(** ** Logging in *)

Lemma login_user_run (user_id : string) (name email : option string)
    (p : Process) :
  let w := env p in
  let lookup :=
    {| method := GET; url := base_url (self w) +:+ "/users/" +:+ user_id;
       req_headers := headers (self w); json := None |} in
  let w1 :=
    exchanged w (fst (serve (remote w) lookup)) lookup
      (snd (serve (remote w) lookup)) in
  let creation :=
    {| method := POST; url := base_url (self w) +:+ "/users";
       req_headers := headers (self w);
       json := Some (PDict {[
         "user_id" := PStr user_id;
         "email" := PStr (str_or email (user_id +:+ "@example.com"));
         "first_name" := PStr (str_or name user_id);
         "last_name" := PNone;
         "metadata" := PDict ∅ ]}) |} in
  let w2 :=
    exchanged w1 (fst (serve (remote w1) creation)) creation
      (snd (serve (remote w1) creation)) in
  let failed p' e :=
    ({| env := env p'; app := app p';
        stdout := stdout p' ++ ["❌ Login failed: " +:+ exn_str e] |},
     Ok (PBool false)) in
  let with_user v :=
    {| current_user := v; current_session := current_session (app p) |} in
  login_user serve repr exn_str user_id name email p
  = match snd (serve (remote w) lookup) with
    | Failed reason =>
        failed {| env := w1; app := app p; stdout := stdout p |}
               (ConnectionError reason)
    | Replied r =>
        if status_code r =? 200
        then
          match payload r with
          | None =>
              failed {| env := w1; app := app p; stdout := stdout p |}
                     (JSONDecodeError (text r))
          | Some (PDict d) =>
              ({| env := w1; app := with_user (PDict d);
                  stdout := stdout p
                    ++ ["✅ Welcome back, "
                        +:+ py_str repr (dict_get d "first_name" (PStr user_id))
                        +:+ "!"] |},
               Ok (PBool true))
          | Some v =>
              failed {| env := w1; app := with_user v; stdout := stdout p |}
                     (AttributeError "get")
          end
        else
          match decoded (snd (serve (remote w1) creation)) with
          | Ok v =>
              ({| env := w2; app := with_user v;
                  stdout := stdout p
                    ++ ["✅ New user created: " +:+ str_or name user_id] |},
               Ok (PBool true))
          | Raise e =>
              failed {| env := w2; app := app p; stdout := stdout p |} e
          end
    end.
Proof.
  intros w lookup w1 creation w2 failed with_user.
  unfold login_user, try_except.
  erewrite abind_db_ok by reflexivity.
  fold w.
  assert (requests_get serve (base_url (self w) +:+ "/users/" +:+ user_id)
            (headers (self w)) w
          = (w1, match snd (serve (remote w) lookup) with
                 | Replied r => Ok r
                 | Failed reason => Raise (ConnectionError reason)
                 end)) as Hget.
  { unfold requests_get, http. fold lookup. subst w1.
    by destruct (serve (remote w) lookup) as [store' [r|reason]]. }
  destruct (snd (serve (remote w) lookup)) as [r|reason] eqn:Hout.
  - erewrite abind_db_ok by exact Hget.
    destruct (status_code r =? 200).
    + unfold abind at 1.
      destruct (payload r) as [v|] eqn:Hpayload.
      * erewrite abind_db_ok
          by (unfold response_json; rewrite Hpayload; reflexivity).
        unfold abind at 1, set_current_user. cbn [env app stdout].
        rewrite abind_get_app. cbn [env app stdout current_user].
        destruct v as [| | | | |d];
          try by (erewrite abind_db_raise by reflexivity).
        by erewrite abind_db_ok by reflexivity.
      * by erewrite abind_db_raise
          by (unfold response_json; rewrite Hpayload; reflexivity).
    + unfold abind at 1.
      pose proof (create_user_run serve user_id
        (Some (str_or email (user_id +:+ "@example.com")))
        (Some (str_or name user_id)) None None w1) as Hcreate.
      change (self w1) with (self w) in Hcreate.
      change (py_or (opt_dict None) (PDict ∅)) with (PDict ∅) in Hcreate.
      change (opt_str None) with PNone in Hcreate.
      change (opt_str (Some ?x)) with (PStr x) in Hcreate.
      fold creation in Hcreate. unfold round_trip in Hcreate.
      subst w2.
      destruct (serve (remote w1) creation) as [store2 out2].
      cbn [fst snd].
      destruct (decoded out2) as [v|e].
      * by erewrite abind_db_ok by exact Hcreate.
      * by erewrite abind_db_raise by exact Hcreate.
  - by erewrite abind_db_raise by exact Hget.
Qed.

(** X17: when the lookup of the user is answered with status 200 and a
    JSON object, [login_user] makes no other request, records that object as
    the current user, greets by its [first_name] (the user identifier when
    there is none) and returns [True]; the conversation is untouched. *)
Theorem login_welcomes_a_known_user
    (user_id : string) (name email : option string) (p : Process) r (d : dict) :
  let w := env p in
  let lookup :=
    {| method := GET; url := base_url (self w) +:+ "/users/" +:+ user_id;
       req_headers := headers (self w); json := None |} in
  snd (serve (remote w) lookup) = Replied r →
  status_code r = 200 →
  payload r = Some (PDict d) →
  let p' := fst (login_user serve repr exn_str user_id name email p) in
  snd (login_user serve repr exn_str user_id name email p) = Ok (PBool true) ∧
  app p' = {| current_user := PDict d;
              current_session := current_session (app p) |} ∧
  wire (env p') = wire w ++ [(lookup, Replied r)] ∧
  stdout p'
    = stdout p ++ ["✅ Welcome back, "
                   +:+ py_str repr (dict_get d "first_name" (PStr user_id))
                   +:+ "!"].
Proof.
  intros w lookup Hout Hstatus Hpayload p'. subst p' lookup w.
  rewrite (login_user_run user_id name email p). cbv zeta.
  rewrite Hout, Hstatus, Hpayload. by simpl.
Qed.

(** X18: any other status of the lookup, a server error as much as
    [404], makes [login_user] try to create the user: a second request
    posts the identifier with the e-mail address (by default
    [user_id@example.com]) and the first name (by default the identifier).
    The login succeeds exactly when that creation returns a JSON body, which
    becomes the current user. *)
Theorem login_creates_the_user_on_any_other_status
    (user_id : string) (name email : option string) (p : Process) r :
  let w := env p in
  let lookup :=
    {| method := GET; url := base_url (self w) +:+ "/users/" +:+ user_id;
       req_headers := headers (self w); json := None |} in
  let creation :=
    {| method := POST; url := base_url (self w) +:+ "/users";
       req_headers := headers (self w);
       json := Some (PDict {[
         "user_id" := PStr user_id;
         "email" := PStr (str_or email (user_id +:+ "@example.com"));
         "first_name" := PStr (str_or name user_id);
         "last_name" := PNone;
         "metadata" := PDict ∅ ]}) |} in
  snd (serve (remote w) lookup) = Replied r →
  status_code r ≠ 200 →
  let out := snd (serve (fst (serve (remote w) lookup)) creation) in
  let p' := fst (login_user serve repr exn_str user_id name email p) in
  wire (env p') = wire w ++ [(lookup, Replied r); (creation, out)] ∧
  match decoded out with
  | Ok v =>
      snd (login_user serve repr exn_str user_id name email p)
        = Ok (PBool true) ∧
      current_user (app p') = v
  | Raise e =>
      snd (login_user serve repr exn_str user_id name email p)
        = Ok (PBool false) ∧
      app p' = app p
  end.
Proof.
  intros w lookup creation Hserve Hstatus out p'.
  subst p' out creation lookup w.
  rewrite (login_user_run user_id name email p). cbv zeta.
  rewrite Hserve.
  apply Z.eqb_neq in Hstatus. rewrite Hstatus.
  unfold exchanged at 1 2 3. cbn [remote].
  destruct (decoded _) as [v|e]; simpl; by rewrite <-app_assoc.
Qed.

————

▶ ASSIGNMENT: Would you return the entries exactly as they stand?

▶ EXERCISE RESULT:
(** ** Logging in *)

Lemma login_user_run (user_id : string) (name email : option string)
    (p : Process) :
  let w := env p in
  let lookup :=
    {| method := GET; url := base_url (self w) +:+ "/users/" +:+ user_id;
       req_headers := headers (self w); json := None |} in
  let w1 :=
    exchanged w (fst (serve (remote w) lookup)) lookup
      (snd (serve (remote w) lookup)) in
  let creation :=
    {| method := POST; url := base_url (self w) +:+ "/users";
       req_headers := headers (self w);
       json := Some (PDict {[
         "user_id" := PStr user_id;
         "email" := PStr (str_or email (user_id +:+ "@example.com"));
         "first_name" := PStr (str_or name user_id);
         "last_name" := PNone;
         "metadata" := PDict ∅ ]}) |} in
  let w2 :=
    exchanged w1 (fst (serve (remote w1) creation)) creation
      (snd (serve (remote w1) creation)) in
  let failed p' e :=
    ({| env := env p'; app := app p';
        stdout := stdout p' ++ ["❌ Login failed: " +:+ exn_str e] |},
     Ok (PBool false)) in
  let with_user v :=
    {| current_user := v; current_session := current_session (app p) |} in
  login_user serve repr exn_str user_id name email p
  = match snd (serve (remote w) lookup) with
    | Failed reason =>
        failed {| env := w1; app := app p; stdout := stdout p |}
               (ConnectionError reason)
    | Replied r =>
        if status_code r =? 200
        then
          match payload r with
          | None =>
              failed {| env := w1; app := app p; stdout := stdout p |}
                     (JSONDecodeError (text r))
          | Some (PDict d) =>
              ({| env := w1; app := with_user (PDict d);
                  stdout := stdout p
                    ++ ["✅ Welcome back, "
                        +:+ py_str repr (dict_get d "first_name" (PStr user_id))
                        +:+ "!"] |},
               Ok (PBool true))
          | Some v =>
              failed {| env := w1; app := with_user v; stdout := stdout p |}
                     (AttributeError "get")
          end
        else
          match decoded (snd (serve (remote w1) creation)) with
          | Ok v =>
              ({| env := w2; app := with_user v;
                  stdout := stdout p
                    ++ ["✅ New user created: " +:+ str_or name user_id] |},
               Ok (PBool true))
          | Raise e =>
              failed {| env := w2; app := app p; stdout := stdout p |} e
          end
    end.
Proof.
  intros w lookup w1 creation w2 failed with_user.
  unfold login_user, try_except.
  erewrite abind_db_ok by reflexivity.
  fold w.
  assert (requests_get serve (base_url (self w) +:+ "/users/" +:+ user_id)
            (headers (self w)) w
          = (w1, match snd (serve (remote w) lookup) with
                 | Replied r => Ok r
                 | Failed reason => Raise (ConnectionError reason)
                 end)) as Hget.
  { unfold requests_get, http. fold lookup. subst w1.
    by destruct (serve (remote w) lookup) as [store' [r|reason]]. }
  destruct (snd (serve (remote w) lookup)) as [r|reason] eqn:Hout.
  - erewrite abind_db_ok by exact Hget.
    destruct (status_code r =? 200).
    + unfold abind at 1.
      destruct (payload r) as [v|] eqn:Hpayload.
      * erewrite abind_db_ok
          by (unfold response_json; rewrite Hpayload; reflexivity).
        unfold abind at 1, set_current_user. cbn [env app stdout].
        rewrite abind_get_app. cbn [env app stdout current_user].
        destruct v as [| | | | |d];
          try by (erewrite abind_db_raise by reflexivity).
        by erewrite abind_db_ok by reflexivity.
      * by erewrite abind_db_raise
          by (unfold response_json; rewrite Hpayload; reflexivity).
    + unfold abind at 1.
      pose proof (create_user_run serve user_id
        (Some (str_or email (user_id +:+ "@example.com")))
        (Some (str_or name user_id)) None None w1) as Hcreate.
      change (self w1) with (self w) in Hcreate.
      change (py_or (opt_dict None) (PDict ∅)) with (PDict ∅) in Hcreate.
      change (opt_str None) with PNone in Hcreate.
      change (opt_str (Some ?x)) with (PStr x) in Hcreate.
      fold creation in Hcreate. unfold round_trip in Hcreate.
      subst w2.
      destruct (serve (remote w1) creation) as [store2 out2].
      cbn [fst snd].
      destruct (decoded out2) as [v|e].
      * by erewrite abind_db_ok by exact Hcreate.
      * by erewrite abind_db_raise by exact Hcreate.
  - by erewrite abind_db_raise by exact Hget.
Qed.

(** X17: when the lookup of the user is answered with status 200 and a
    JSON object, [login_user] makes no other request, records that object as
    the current user, greets by its [first_name] (the user identifier when
    there is none) and returns [True]; the conversation is untouched. *)
Theorem login_welcomes_a_known_user
    (user_id : string) (name email : option string) (p : Process) r (d : dict) :
  let w := env p in
  let lookup :=
    {| method := GET; url := base_url (self w) +:+ "/users/" +:+ user_id;
       req_headers := headers (self w); json := None |} in
  snd (serve (remote w) lookup) = Replied r →
  status_code r = 200 →
  payload r = Some (PDict d) →
  let p' := fst (login_user serve repr exn_str user_id name email p) in
  snd (login_user serve repr exn_str user_id name email p) = Ok (PBool true) ∧
  app p' = {| current_user := PDict d;
              current_session := current_session (app p) |} ∧
  wire (env p') = wire w ++ [(lookup, Replied r)] ∧
  stdout p'
    = stdout p ++ ["✅ Welcome back, "
                   +:+ py_str repr (dict_get d "first_name" (PStr user_id))
                   +:+ "!"].
Proof.
  intros w lookup Hout Hstatus Hpayload p'. subst p' lookup w.
  rewrite (login_user_run user_id name email p). cbv zeta.
  rewrite Hout, Hstatus, Hpayload. by simpl.
Qed.

(** X18: any other status of the lookup, a server error as much as
    [404], makes [login_user] try to create the user: a second request
    posts the identifier with the e-mail address (by default
    [user_id@example.com]) and the first name (by default the identifier).
    The login succeeds exactly when that creation returns a JSON body, which
    becomes the current user. *)
Theorem login_creates_the_user_on_any_other_status
    (user_id : string) (name email : option string) (p : Process) r :
  let w := env p in
  let lookup :=
    {| method := GET; url := base_url (self w) +:+ "/users/" +:+ user_id;
       req_headers := headers (self w); json := None |} in
  let creation :=
    {| method := POST; url := base_url (self w) +:+ "/users";
       req_headers := headers (self w);
       json := Some (PDict {[
         "user_id" := PStr user_id;
         "email" := PStr (str_or email (user_id +:+ "@example.com"));
         "first_name" := PStr (str_or name user_id);
         "last_name" := PNone;
         "metadata" := PDict ∅ ]}) |} in
  snd (serve (remote w) lookup) = Replied r →
  status_code r ≠ 200 →
  let out := snd (serve (fst (serve (remote w) lookup)) creation) in
  let p' := fst (login_user serve repr exn_str user_id name email p) in
  wire (env p') = wire w ++ [(lookup, Replied r); (creation, out)] ∧
  match decoded out with
  | Ok v =>
      snd (login_user serve repr exn_str user_id name email p)
        = Ok (PBool true) ∧
      current_user (app p') = v
  | Raise e =>
      snd (login_user serve repr exn_str user_id name email p)
        = Ok (PBool false) ∧
      app p' = app p
  end.
Proof.
  intros w lookup creation Hserve Hstatus out p'.
  subst p' out creation lookup w.
  rewrite (login_user_run user_id name email p). cbv zeta.
  rewrite Hserve.
  apply Z.eqb_neq in Hstatus. rewrite Hstatus.
  unfold exchanged at 1 2 3. cbn [remote].
  destruct (decoded _) as [v|e]; simpl; by rewrite <-app_assoc.
Qed.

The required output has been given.